Trypanosoma cruzi: Suppression of Tuzin Gene Expression by Its 5′-UTR and Spliced Leader Addition Site

Abstract

Teixeira, S. M. R., Kirchhoff, L. V., and Donelson, J. E. 1999. Trypanosoma cruzi: Suppression of tuzin gene expression by its 5′-UTR and spliced leader addition site. Experimental Parasitology93, 143–151. The genome of the protozoan parasite Trypanosoma cruzi contains a tandemly repeated array of two alternating genes, one encoding amastin and the other encoding tuzin. Amastin is an abundant amastigote surface protein, whereas tuzin is thought to be a rare protein whose location and function are unknown. The 137-nucleotide 5′ untranslated region (5′-UTR) of the tuzin mRNA has a 22-codon open translation reading frame containing 3 methionine codons followed by a stop codon that overlaps the methionine start codon of the tuzin coding region.
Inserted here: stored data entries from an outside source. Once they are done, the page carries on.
(* ===== verification/Udp.v ===== *)
(** * UDP (middlewares/lwip/src/core/udp.c)

    The control blocks, their list, the choice of local ports, and the way of
    datagrams in and out.  The state is that of [Netifs] with the globals of
    udp.c and the control blocks as the part above the IP layer.  UDP-Lite,
    the options [SO_REUSE] and [IP_SOF_BROADCAST], and software checksums are
    not configured.  The receive callbacks, the ICMP error message and
    [netif->output] are parameters. *)

From stdpp Require Import base numbers list gmap option.
From S2P Require Import Prelude Mem Memp Pbuf Chksum Ip4Addr Etharp Netifs Ip4.

Definition UDP_HLEN : Z := 8.
Definition UDP_TTL : Z := 255.
Definition UDP_FLAGS_CONNECTED : Z := 0x04.
Definition UDP_FLAGS_MULTICAST_LOOP : Z := 0x08.
Definition UDP_LOCAL_PORT_RANGE_START : Z := 0xc000.
Definition UDP_LOCAL_PORT_RANGE_END : Z := 0xffff.
Definition PBUF_FLAG_MCASTLOOP : Z := 0x04.
Definition ICMP_DUR_PORT : Z := 3.

(** ** State *)

(** [struct udp_pcb]; addresses in network order, ports in host order. *)
Record udp_pcb := UdpPcb {
  up_local_ip : Z;
  up_remote_ip : Z;
  up_so_options : Z;
  up_tos : Z;
  up_ttl : Z;
  up_next : Z;
  up_flags : Z;
  up_local_port : Z;
  up_remote_port : Z;
  up_multicast_ip : Z;
  up_mcast_ttl : Z;
  up_recv : Z;                      (* function pointer *)
  up_recv_arg : Z
}.

Record ustate (U : Type) := UState {
  us_pcbs : Z;                      (* udp_pcbs *)
  us_port : Z;                      (* udp_port *)
  us_store : gmap Z udp_pcb;
  us_rest : U
}.
Arguments UState {U}.
Arguments us_pcbs {U}.
Arguments us_port {U}.
Arguments us_store {U}.
Arguments us_rest {U}.

Abbreviation tstate U := (istate (ustate U)).

Definition with_up_next (n : Z) (u : udp_pcb) : udp_pcb :=
  UdpPcb (up_local_ip u) (up_remote_ip u) (up_so_options u) (up_tos u) (up_ttl u) n (up_flags u)
    (up_local_port u) (up_remote_port u) (up_multicast_ip u) (up_mcast_ttl u) (up_recv u) (up_recv_arg u).
Definition with_local (ip port : Z) (u : udp_pcb) : udp_pcb :=
  UdpPcb ip (up_remote_ip u) (up_so_options u) (up_tos u) (up_ttl u) (up_next u) (up_flags u)
    port (up_remote_port u) (up_multicast_ip u) (up_mcast_ttl u) (up_recv u) (up_recv_arg u).
Definition with_remote (ip port flags : Z) (u : udp_pcb) : udp_pcb :=
  UdpPcb (up_local_ip u) ip (up_so_options u) (up_tos u) (up_ttl u) (up_next u) flags
    (up_local_port u) port (up_multicast_ip u) (up_mcast_ttl u) (up_recv u) (up_recv_arg u).
Definition with_recv (recv arg : Z) (u : udp_pcb) : udp_pcb :=
  UdpPcb (up_local_ip u) (up_remote_ip u) (up_so_options u) (up_tos u) (up_ttl u) (up_next u) (up_flags u)
    (up_local_port u) (up_remote_port u) (up_multicast_ip u) (up_mcast_ttl u) recv arg.

Definition connected (u : udp_pcb) : bool := negb (Z.land (up_flags u) UDP_FLAGS_CONNECTED =? 0).

Section udp.
  Context {U : Type}.
  (** The callback [recv(arg, pcb, p, addr, port)]. *)
  Context (call_recv : Z → Z → Z → Z → Z → Z → prog (tstate U) unit).
  Context (icmp_dest_unreach : Z → Z → prog (tstate U) unit).
  Context (netif_output : Z → Z → Z → prog (tstate U) Z).

Definition udp_get {A} (f : ustate U → A) : prog (tstate U) A := ip_get (λ i, f (is_rest i)).
Definition set_rest (w : ustate U) (i : ipstate (ustate U)) : ipstate (ustate U) :=
  IpState (is_netif_list i) (is_netif_default i) (is_netif_num i) (is_client_id i) (is_ip_id i)
    (is_mcast_netif i) (is_data i) w.
Definition udp_mod (f : ustate U → ustate U) : prog (tstate U) unit := ip_set (λ i, set_rest (f (is_rest i)) i).

Definition set_pcbs (n : Z) (w : ustate U) : ustate U := UState n (us_port w) (us_store w) (us_rest w).
Definition set_port (n : Z) (w : ustate U) : ustate U := UState (us_pcbs w) n (us_store w) (us_rest w).
Definition set_store (m : gmap Z udp_pcb) (w : ustate U) : ustate U :=
  UState (us_pcbs w) (us_port w) m (us_rest w).

(** [*pcb] *)
Definition the_pcb (n : Z) : prog (tstate U) udp_pcb :=
  m ← udp_get us_store; lift (m !! n).
Definition upd_pcb (n : Z) (f : udp_pcb → udp_pcb) : prog (tstate U) unit :=
  u ← the_pcb n; udp_mod (λ w, set_store (<[n := f u]> (us_store w)) w).

(** Enough for a walk over the list. *)
Definition pcb_fuel (w : ustate U) : nat := S (S (size (us_store w))).

(** ** Ports *)

(** The walk of [udp_new_port] over the list: is the port in use? *)
Fixpoint port_used (fuel : nat) (port pcb : Z) : prog (tstate U) bool :=
  match fuel with
  | O => stuck
  | S fuel' =>
      if pcb =? 0 then mret false else
      u ← the_pcb pcb;
      if up_local_port u =? port then mret true else port_used fuel' port (up_next u)
  end.

Fixpoint udp_new_port_loop (fuel : nat) (n : Z) : prog (tstate U) Z :=
  match fuel with
  | O => stuck
  | S fuel' =>
      port ← udp_get us_port;
      let port := if port =? UDP_LOCAL_PORT_RANGE_END then UDP_LOCAL_PORT_RANGE_START else u16 (port + 1) in
      udp_mod (set_port port) ;;
      f ← udp_get pcb_fuel;
      l ← udp_get us_pcbs;
      used ← port_used f port l;
      if used : bool then
        let n := u16 (n + 1) in
        if UDP_LOCAL_PORT_RANGE_END - UDP_LOCAL_PORT_RANGE_START <? n then mret 0
        else udp_new_port_loop fuel' n
      else mret port
  end.
(** The loop gives up after as many ports as there are in the range. *)
Definition udp_new_port : prog (tstate U) Z :=
  udp_new_port_loop (S (Z.to_nat (UDP_LOCAL_PORT_RANGE_END - UDP_LOCAL_PORT_RANGE_START))) 0.

(** ** Control blocks *)

Definition udp_init : prog (tstate U) unit := mret tt.

Definition udp_new : prog (tstate U) Z :=
  pcb ← packets (on_pools (memp_malloc MEMP_UDP_PCB));
  when (negb (pcb =? 0))
    (udp_mod (λ w, set_store (<[pcb := UdpPcb 0 0 0 0 UDP_TTL 0 0 0 0 0 UDP_TTL 0 0]> (us_store w)) w)) ;;
  mret pcb.
Definition udp_new_ip_type (type : Z) : prog (tstate U) Z := udp_new.

(** Is the control block on the list? *)
Fixpoint pcb_on_list (fuel : nat) (pcb ipcb : Z) : prog (tstate U) bool :=
  match fuel with
  | O => stuck
  | S fuel' =>
      if ipcb =? 0 then mret false
      else if pcb =? ipcb then mret true
      else u ← the_pcb ipcb; pcb_on_list fuel' pcb (up_next u)
  end.

(** Has another control block the address and the port? *)
Fixpoint bind_conflict (fuel : nat) (pcb ipaddr port ipcb : Z) : prog (tstate U) bool :=
  match fuel with
  | O => stuck
  | S fuel' =>
      if ipcb =? 0 then mret false else
      u ← the_pcb ipcb;
      if negb (pcb =? ipcb) && (up_local_port u =? port) && (up_local_ip u =? ipaddr) then mret true
      else bind_conflict fuel' pcb ipaddr port (up_next u)
  end.

(** [udp_pcbs] gets a new first element. *)
Definition push_pcb (pcb : Z) : prog (tstate U) unit :=
  l ← udp_get us_pcbs;
  upd_pcb pcb (with_up_next l) ;;
  udp_mod (set_pcbs pcb).

Definition udp_bind (pcb : Z) (ipaddr : option Z) (port : Z) : prog (tstate U) Z :=
  let ipaddr := ip4_addr_get ipaddr in
  if pcb =? 0 then mret ERR_VAL else
  f ← udp_get pcb_fuel;
  l ← udp_get us_pcbs;
  rebind ← pcb_on_list f pcb l;
  port ← (if port =? 0 then udp_new_port
          else
            conflict ← bind_conflict f pcb ipaddr port l;
            if conflict : bool then mret 0 else mret port);
  if port =? 0 then mret ERR_USE else
  upd_pcb pcb (with_local ipaddr port) ;;
  when (negb rebind) (push_pcb pcb) ;;
  mret ERR_OK.

(** The binding of a control block that has no port yet. *)
Definition bind_if_needed (pcb : Z) : prog (tstate U) Z :=
  u ← the_pcb pcb;
  if up_local_port u =? 0 then udp_bind pcb (Some (up_local_ip u)) (up_local_port u) else mret ERR_OK.

Definition udp_connect (pcb : Z) (ipaddr : option Z) (port : Z) : prog (tstate U) Z :=
  match ipaddr with
  | None => mret ERR_VAL
  | Some ip =>
      if pcb =? 0 then mret ERR_VAL else
      err ← bind_if_needed pcb;
      if negb (err =? ERR_OK) then mret err else
      upd_pcb pcb (λ u, with_remote ip port (Z.lor (up_flags u) UDP_FLAGS_CONNECTED) u) ;;
      f ← udp_get pcb_fuel;
      l ← udp_get us_pcbs;
      on ← pcb_on_list f pcb l;
      when (negb on) (push_pcb pcb) ;;
      mret ERR_OK
  end.

Definition udp_disconnect (pcb : Z) : prog (tstate U) unit :=
  upd_pcb pcb (λ u, with_remote IPADDR_ANY 0 (Z.land (up_flags u) (Z.lnot UDP_FLAGS_CONNECTED)) u).

Definition udp_recv (pcb recv recv_arg : Z) : prog (tstate U) unit := upd_pcb pcb (with_recv recv recv_arg).

Fixpoint udp_unlink (fuel : nat) (pcb pcb2 : Z) : prog (tstate U) unit :=
  match fuel with
  | O => stuck
  | S fuel' =>
      if pcb2 =? 0 then mret tt else
      u2 ← the_pcb pcb2;
      if negb (up_next u2 =? 0) && (up_next u2 =? pcb) then
        u ← the_pcb pcb; upd_pcb pcb2 (with_up_next (up_next u))
      else udp_unlink fuel' pcb (up_next u2)
  end.

Definition udp_remove (pcb : Z) : prog (tstate U) unit :=
  l ← udp_get us_pcbs;
  (if l =? pcb then u ← the_pcb l; udp_mod (set_pcbs (up_next u))
   else f ← udp_get pcb_fuel; udp_unlink f pcb l) ;;
  packets (on_pools (memp_free MEMP_UDP_PCB pcb)) ;;
  udp_mod (λ w, set_store (delete pcb (us_store w)) w).

Fixpoint addr_changed_loop (fuel : nat) (old_addr new_addr upcb : Z) : prog (tstate U) unit :=
  match fuel with
  | O => stuck
  | S fuel' =>
      if upcb =? 0 then mret tt else
      u ← the_pcb upcb;
      when (up_local_ip u =? old_addr) (upd_pcb upcb (with_local new_addr (up_local_port u))) ;;
      addr_changed_loop fuel' old_addr new_addr (up_next u)
  end.
Definition udp_netif_ip_addr_changed (old_addr : Z) (new_addr : option Z) : prog (tstate U) unit :=
  if negb (ip4_addr_isany old_addr) && negb (ip4_addr_isany (ip4_addr_get new_addr)) then
    f ← udp_get pcb_fuel;
    l ← udp_get us_pcbs;
    addr_changed_loop f old_addr (ip4_addr_get new_addr) l
  else mret tt.

(** ** Receiving *)

Definition udp_input_local_match (u : udp_pcb) (inp broadcast : Z) : prog (tstate U) bool :=
  g ← ip_get is_data;
  if negb (broadcast =? 0) then
    if ip4_addr_isany (up_local_ip u) || (current_iphdr_dest g =? IPADDR_BROADCAST) then mret true
    else nf ← the_netif inp; mret (ip4_addr_netcmp (up_local_ip u) (current_iphdr_dest g) (nf_netmask nf))
  else mret (ip4_addr_isany (up_local_ip u) || (up_local_ip u =? current_iphdr_dest g)).

(** The search for the control block, with the first unconnected match in
    [uncon_pcb]; a full match behind the front is moved there. *)
Fixpoint udp_input_search (fuel : nat) (inp broadcast src dest prev uncon_pcb pcb : Z) : prog (tstate U) Z :=
  match fuel with
  | O => stuck
  | S fuel' =>
      if pcb =? 0 then mret uncon_pcb else
      u ← the_pcb pcb;
      local ← (if up_local_port u =? dest then udp_input_local_match u inp broadcast else mret false);
      let uncon_pcb := if (local : bool) && negb (connected u) && (uncon_pcb =? 0) then pcb else uncon_pcb in
      g ← ip_get is_data;
      if local && (up_remote_port u =? src)
         && (ip4_addr_isany (up_remote_ip u) || (up_remote_ip u =? current_iphdr_src g)) then
        when (negb (prev =? 0))
          (upd_pcb prev (with_up_next (up_next u)) ;;
           push_pcb pcb) ;;
        mret pcb
      else udp_input_search fuel' inp broadcast src dest pcb uncon_pcb (up_next u)
  end.

(** The datagram is for [pcb], or for nobody on this host. *)
Definition udp_deliver (p pcb broadcast src : Z) : prog (tstate U) unit :=
  r ← packets (pbuf_header p (- UDP_HLEN));
  if negb (r =? 0) then free_pbuf p else
  g ← ip_get is_data;
  if negb (pcb =? 0) then
    u ← the_pcb pcb;
    if negb (up_recv u =? 0)
    then call_recv (up_recv u) (up_recv_arg u) pcb p (current_iphdr_src g) src
    else free_pbuf p
  else
    when ((broadcast =? 0) && negb (ip4_addr_ismulticast (current_iphdr_dest g)))
      (_ ← packets (pbuf_header_force p (s16 (current_ip_header_tot_len g + UDP_HLEN)));
       icmp_dest_unreach p ICMP_DUR_PORT) ;;
    free_pbuf p.

Definition udp_input (p inp : Z) : prog (tstate U) unit :=
  b ← packets (deref p);
  if pb_len b <? UDP_HLEN then free_pbuf p else
  let udphdr := pb_payload b in
  g ← ip_get is_data;
  nf ← the_netif (current_netif g);
  let broadcast := ip4_addr_isbroadcast_u32 (current_iphdr_dest g) nf in
  src ← peek udphdr 2;
  let src := lwip_htons (of_le src) in
  dest ← peek (udphdr + 2) 2;
  let dest := lwip_htons (of_le dest) in
  f ← udp_get pcb_fuel;
  l ← udp_get us_pcbs;
  pcb ← udp_input_search f inp broadcast src dest 0 0 l;
  for_us ← (if negb (pcb =? 0) then mret true
            else nfi ← the_netif inp; mret (nf_ip_addr nfi =? current_iphdr_dest g));
  if for_us : bool then udp_deliver p pcb broadcast src else free_pbuf p.

(** ** Sending *)

(** The header, in the packet itself or in a pbuf of its own in front; [None]
    when there is no memory for it. *)
Definition udp_add_header (p : Z) : prog (tstate U) (option Z) :=
  r ← packets (pbuf_header p UDP_HLEN);
  if r =? 0 then mret (Some p) else
  q ← packets (pbuf_alloc PBUF_IP UDP_HLEN PBUF_RAM);
  if q =? 0 then mret None else
  b ← packets (deref p);
  when (negb (pb_tot_len b =? 0)) (packets (pbuf_chain q p)) ;;
  mret (Some q).

(** The fields of the header, and the packet goes to the IP layer. *)
Definition udp_output_header (pcb q dst dst_port netif src_ip : Z) : prog (tstate U) Z :=
  b ← packets (deref q);
  let udphdr := pb_payload b in
  u ← the_pcb pcb;
  poke udphdr (le16 (lwip_htons (up_local_port u))) ;;
  poke (udphdr + 2) (le16 (lwip_htons dst_port)) ;;
  poke (udphdr + 6) (le16 0) ;;
  when (negb (Z.land (up_flags u) UDP_FLAGS_MULTICAST_LOOP =? 0) && ip4_addr_ismulticast dst)
    (mark_pbuf q PBUF_FLAG_MCASTLOOP) ;;
  poke (udphdr + 4) (le16 (lwip_htons (pb_tot_len b))) ;;
  let ttl := if ip4_addr_ismulticast dst then up_mcast_ttl u else up_ttl u in
  ip4_output_if_src netif_output q (Some src_ip) (Some dst) ttl (up_tos u) IP_PROTO_UDP netif.

Definition udp_sendto_if_src (pcb p : Z) (dst_ip : option Z) (dst_port netif src_ip : Z) : prog (tstate U) Z :=
  match dst_ip with
  | None => mret ERR_VAL
  | Some dst =>
      if pcb =? 0 then mret ERR_VAL else
      err ← bind_if_needed pcb;
      if negb (err =? ERR_OK) then mret err else
      hq ← udp_add_header p;
      match hq with
      | None => mret ERR_MEM
      | Some q =>
          err ← udp_output_header pcb q dst dst_port netif src_ip;
          when (negb (q =? p)) (free_pbuf q) ;;
          mret err
      end
  end.

Definition udp_sendto_if (pcb p : Z) (dst_ip : option Z) (dst_port netif : Z) : prog (tstate U) Z :=
  match dst_ip with
  | None => mret ERR_VAL
  | Some dst =>
      if pcb =? 0 then mret ERR_VAL else
      u ← the_pcb pcb;
      nf ← the_netif netif;
      if ip4_addr_isany (up_local_ip u) || ip4_addr_ismulticast (up_local_ip u)
      then udp_sendto_if_src pcb p dst_ip dst_port netif (nf_ip_addr nf)
      else if negb (up_local_ip u =? nf_ip_addr nf) then mret ERR_RTE
      else udp_sendto_if_src pcb p dst_ip dst_port netif (up_local_ip u)
  end.

Definition udp_sendto (pcb p : Z) (dst_ip : option Z) (dst_port : Z) : prog (tstate U) Z :=
  match dst_ip with
  | None => mret ERR_VAL
  | Some dst =>
      if pcb =? 0 then mret ERR_VAL else
      u ← the_pcb pcb;
      let dst_ip_route :=
        if ip4_addr_ismulticast dst && negb (ip4_addr_isany (up_multicast_ip u))
           && negb (up_multicast_ip u =? IPADDR_BROADCAST)
        then up_multicast_ip u else dst in
      netif ← ip4_route dst_ip_route;
      if netif =? 0 then mret ERR_RTE else udp_sendto_if pcb p dst_ip dst_port netif
  end.

Definition udp_send (pcb p : Z) : prog (tstate U) Z :=
  if pcb =? 0 then mret ERR_VAL else
  u ← the_pcb pcb;
  udp_sendto pcb p (Some (up_remote_ip u)) (up_remote_port u).
End udp.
A fragment containing the tuzin 5′-UTR and upstream intergenic region was placed in front of a luciferase reporter gene in a plasmid for transient transfection assays of luciferase activity. By mutating the three upstream ATGs in the tuzin 5′-UTR and replacing the tuzin spliced leader (SL) acceptor site with that of the amastin gene, we found that the 22-codon reading frame and the tuzin SL acceptor site combine to substantially reduce expression of the luciferase gene. These results indicate that expression of the multicopy tuzin gene is posttranscriptionally suppressed by both inefficient RNA processing and poor translation initiation, resulting in a low level of tuzin.